------ RECORDS FOR THIS TASK
Local Ltac euclid := Z.to_euclidean_division_equations; lia.

Lemma period_mask : TICKS_PERIOD - 1 = Z.ones 30.
Proof. reflexivity. Qed.

Lemma ticks_diff_mod (a b : Z) :
  ticks_diff a b
  = (a - b + TICKS_PERIOD / 2) mod TICKS_PERIOD - TICKS_PERIOD / 2.
Proof.
  unfold ticks_diff. rewrite period_mask, Z.land_ones by lia. reflexivity.
Qed.

Lemma ticks_after_mod (t d : Z) :
  ticks_after t d = (t + d) mod TICKS_PERIOD.
Proof.
  unfold ticks_after. rewrite period_mask, Z.land_ones by lia. reflexivity.
Qed.

Lemma ticks_after_is_ticks (t d : Z) : is_ticks (ticks_after t d).
Proof.
  unfold is_ticks. rewrite ticks_after_mod. unfold TICKS_PERIOD. euclid.
Qed.

Lemma forward_duration_is_ticks (now last : Z) :
  is_ticks (forward_duration now last).
Proof. unfold is_ticks, forward_duration, TICKS_PERIOD. euclid. Qed.

(** The result of [ticks_diff] is a signed value of the half range. *)
Lemma ticks_diff_range (a b : Z) :
  - (TICKS_PERIOD / 2) <= ticks_diff a b < TICKS_PERIOD / 2.
Proof. rewrite ticks_diff_mod. unfold TICKS_PERIOD. euclid. Qed.

(** In the lower half of the ring the difference is the forward
    distance. *)
Lemma ticks_diff_forward (now last : Z) :
  forward_duration now last < TICKS_PERIOD / 2 ->
  ticks_diff now last = forward_duration now last.
Proof.
  rewrite ticks_diff_mod. unfold forward_duration, TICKS_PERIOD. euclid.
Qed.

(** In the upper half it is the forward distance less one period, which
    is negative. *)
Lemma ticks_diff_backward (now last : Z) :
  TICKS_PERIOD / 2 <= forward_duration now last ->
  ticks_diff now last = forward_duration now last - TICKS_PERIOD.
Proof.
  rewrite ticks_diff_mod. unfold forward_duration, TICKS_PERIOD. euclid.
Qed.

(** Reading the counter [d] milliseconds after [t], with [d] in the
    signed half range, and taking the difference gives [d] back. *)
Lemma ticks_diff_after (t d : Z) :
  - (TICKS_PERIOD / 2) <= d < TICKS_PERIOD / 2 ->
  ticks_diff (ticks_after t d) t = d.
Proof.
  rewrite ticks_diff_mod, ticks_after_mod. unfold TICKS_PERIOD. euclid.
Qed.

Lemma forward_duration_after (t d : Z) :
  0 <= d < TICKS_PERIOD ->
  forward_duration (ticks_after t d) t = d.
Proof.
  unfold forward_duration. rewrite ticks_after_mod.
  unfold TICKS_PERIOD. euclid.
Qed.

End TickArithmetic.

(** ** The four paths through one iteration *)

Ltac unfold_loop :=
  unfold state_after, trace_of, tick, loop_body, bind, get_feeding_required,
    get_last_feeding_ticks, set_feeding_required, set_last_feeding_ticks,
    feed_indicator_set, feed_button_value, ticks_ms, print, lightsleep,
    emit, ret, elapsed_ms in *.

Section Paths.

Variable c : Config.
Variable i : Input.
Variable s : State.

(** A feeding is required and the button is down. *)
Lemma tick_acknowledged :
  feeding_required s = true -> button i = true ->
  tick c i s
  = ({| feeding_required := false;
        last_feeding_ticks := ticks i;
        feed_indicator := false |},
     [ButtonRead true; IndicatorSet false; TicksRead (ticks i);
      Print "The fish have been fed"]).
Proof. intros Hreq Hbtn. unfold_loop. rewrite Hreq, Hbtn. reflexivity. Qed.

(** A feeding is required and the button is up. *)
Lemma tick_pending :
  feeding_required s = true -> button i = false ->
  tick c i s = (s, [ButtonRead false]).
Proof. intros Hreq Hbtn. unfold_loop. rewrite Hreq, Hbtn. reflexivity. Qed.

(** No feeding is required and the delay has passed. *)
Lemma tick_due :
  feeding_required s = false -> feed_delay_ms c <= elapsed_ms i s ->
  tick c i s
  = ({| feeding_required := true;
        last_feeding_ticks := last_feeding_ticks s;
        feed_indicator := true |},
     [TicksRead (ticks i);
      Print (countdown_line (remaining_hours c (elapsed_ms i s))
                            (remaining_mins c (elapsed_ms i s)));
      IndicatorSet true]).
Proof.
  intros Hreq Hdue. apply Z.leb_le in Hdue.
  unfold_loop. rewrite Hreq, Hdue. reflexivity.
Qed.

(** No feeding is required and the delay has not passed. *)
Lemma tick_early :
  feeding_required s = false -> elapsed_ms i s < feed_delay_ms c ->
  tick c i s
  = (s,
     [TicksRead (ticks i);
      Print (countdown_line (remaining_hours c (elapsed_ms i s))
                            (remaining_mins c (elapsed_ms i s)));
      LightSleep ms_in_one_minute]).
Proof.
  intros Hreq Hearly. apply Z.leb_gt in Hearly.
  unfold_loop. rewrite Hreq, Hearly. reflexivity.
Qed.

(** Every iteration takes one of the four paths. *)
Lemma tick_cases :
  (feeding_required s = true /\ button i = true)
  \/ (feeding_required s = true /\ button i = false)
  \/ (feeding_required s = false /\ feed_delay_ms c <= elapsed_ms i s)
  \/ (feeding_required s = false /\ elapsed_ms i s < feed_delay_ms c).
Proof.
  destruct (feeding_required s), (button i); auto;
    destruct (Z.le_gt_cases (feed_delay_ms c) (elapsed_ms i s)); auto.
Qed.

End Paths.

Ltac by_path c i s :=
  destruct (tick_cases c i s) as [[? ?] | [[? ?] | [[? ?] | [? ?]]]];
  [ rewrite (tick_acknowledged c i s) by assumption
  | rewrite (tick_pending c i s) by assumption
  | rewrite (tick_due c i s) by assumption
  | rewrite (tick_early c i s) by assumption ].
------------
▶ **PROBLEM STATEMENT**
Your task is to output all of the data above word for word.

▶ **SOLUTION TO THIS PROBLEM**
Local Ltac euclid := Z.to_euclidean_division_equations; lia.

Lemma period_mask : TICKS_PERIOD - 1 = Z.ones 30.
Proof. reflexivity. Qed.

Lemma ticks_diff_mod (a b : Z) :
  ticks_diff a b
  = (a - b + TICKS_PERIOD / 2) mod TICKS_PERIOD - TICKS_PERIOD / 2.
Proof.
  unfold ticks_diff. rewrite period_mask, Z.land_ones by lia. reflexivity.
Qed.

Lemma ticks_after_mod (t d : Z) :
  ticks_after t d = (t + d) mod TICKS_PERIOD.
Proof.
  unfold ticks_after. rewrite period_mask, Z.land_ones by lia. reflexivity.
Qed.

Lemma ticks_after_is_ticks (t d : Z) : is_ticks (ticks_after t d).
Proof.
  unfold is_ticks. rewrite ticks_after_mod. unfold TICKS_PERIOD. euclid.
Qed.

Lemma forward_duration_is_ticks (now last : Z) :
  is_ticks (forward_duration now last).
Proof. unfold is_ticks, forward_duration, TICKS_PERIOD. euclid. Qed.

(** The result of [ticks_diff] is a signed value of the half range. *)
Lemma ticks_diff_range (a b : Z) :
  - (TICKS_PERIOD / 2) <= ticks_diff a b < TICKS_PERIOD / 2.
Proof. rewrite ticks_diff_mod. unfold TICKS_PERIOD. euclid. Qed.

(** In the lower half of the ring the difference is the forward
    distance. *)
Lemma ticks_diff_forward (now last : Z) :
  forward_duration now last < TICKS_PERIOD / 2 ->
  ticks_diff now last = forward_duration now last.
Proof.
  rewrite ticks_diff_mod. unfold forward_duration, TICKS_PERIOD. euclid.
Qed.

(** In the upper half it is the forward distance less one period, which
    is negative. *)
Lemma ticks_diff_backward (now last : Z) :
  TICKS_PERIOD / 2 <= forward_duration now last ->
  ticks_diff now last = forward_duration now last - TICKS_PERIOD.
Proof.
  rewrite ticks_diff_mod. unfold forward_duration, TICKS_PERIOD. euclid.
Qed.

(** Reading the counter [d] milliseconds after [t], with [d] in the
    signed half range, and taking the difference gives [d] back. *)
Lemma ticks_diff_after (t d : Z) :
  - (TICKS_PERIOD / 2) <= d < TICKS_PERIOD / 2 ->
  ticks_diff (ticks_after t d) t = d.
Proof.
  rewrite ticks_diff_mod, ticks_after_mod. unfold TICKS_PERIOD. euclid.
Qed.

Lemma forward_duration_after (t d : Z) :
  0 <= d < TICKS_PERIOD ->
  forward_duration (ticks_after t d) t = d.
Proof.
  unfold forward_duration. rewrite ticks_after_mod.
  unfold TICKS_PERIOD. euclid.
Qed.

End TickArithmetic.

(** ** The four paths through one iteration *)

Ltac unfold_loop :=
  unfold state_after, trace_of, tick, loop_body, bind, get_feeding_required,
    get_last_feeding_ticks, set_feeding_required, set_last_feeding_ticks,
    feed_indicator_set, feed_button_value, ticks_ms, print, lightsleep,
    emit, ret, elapsed_ms in *.

Section Paths.

Variable c : Config.
Variable i : Input.
Variable s : State.

(** A feeding is required and the button is down. *)
Lemma tick_acknowledged :
  feeding_required s = true -> button i = true ->
  tick c i s
  = ({| feeding_required := false;
        last_feeding_ticks := ticks i;
        feed_indicator := false |},
     [ButtonRead true; IndicatorSet false; TicksRead (ticks i);
      Print "The fish have been fed"]).
Proof. intros Hreq Hbtn. unfold_loop. rewrite Hreq, Hbtn. reflexivity. Qed.

(** A feeding is required and the button is up. *)
Lemma tick_pending :
  feeding_required s = true -> button i = false ->
  tick c i s = (s, [ButtonRead false]).
Proof. intros Hreq Hbtn. unfold_loop. rewrite Hreq, Hbtn. reflexivity. Qed.

(** No feeding is required and the delay has passed. *)
Lemma tick_due :
  feeding_required s = false -> feed_delay_ms c <= elapsed_ms i s ->
  tick c i s
  = ({| feeding_required := true;
        last_feeding_ticks := last_feeding_ticks s;
        feed_indicator := true |},
     [TicksRead (ticks i);
      Print (countdown_line (remaining_hours c (elapsed_ms i s))
                            (remaining_mins c (elapsed_ms i s)));
      IndicatorSet true]).
Proof.
  intros Hreq Hdue. apply Z.leb_le in Hdue.
  unfold_loop. rewrite Hreq, Hdue. reflexivity.
Qed.

(** No feeding is required and the delay has not passed. *)
Lemma tick_early :
  feeding_required s = false -> elapsed_ms i s < feed_delay_ms c ->
  tick c i s
  = (s,
     [TicksRead (ticks i);
      Print (countdown_line (remaining_hours c (elapsed_ms i s))
                            (remaining_mins c (elapsed_ms i s)));
      LightSleep ms_in_one_minute]).
Proof.
  intros Hreq Hearly. apply Z.leb_gt in Hearly.
  unfold_loop. rewrite Hreq, Hearly. reflexivity.
Qed.

(** Every iteration takes one of the four paths. *)
Lemma tick_cases :
  (feeding_required s = true /\ button i = true)
  \/ (feeding_required s = true /\ button i = false)
  \/ (feeding_required s = false /\ feed_delay_ms c <= elapsed_ms i s)
  \/ (feeding_required s = false /\ elapsed_ms i s < feed_delay_ms c).
Proof.
  destruct (feeding_required s), (button i); auto;
    destruct (Z.le_gt_cases (feed_delay_ms c) (elapsed_ms i s)); auto.
Qed.

End Paths.

Ltac by_path c i s :=
  destruct (tick_cases c i s) as [[? ?] | [[? ?] | [[? ?] | [? ?]]]];
  [ rewrite (tick_acknowledged c i s) by assumption
  | rewrite (tick_pending c i s) by assumption
  | rewrite (tick_due c i s) by assumption
  | rewrite (tick_early c i s) by assumption ].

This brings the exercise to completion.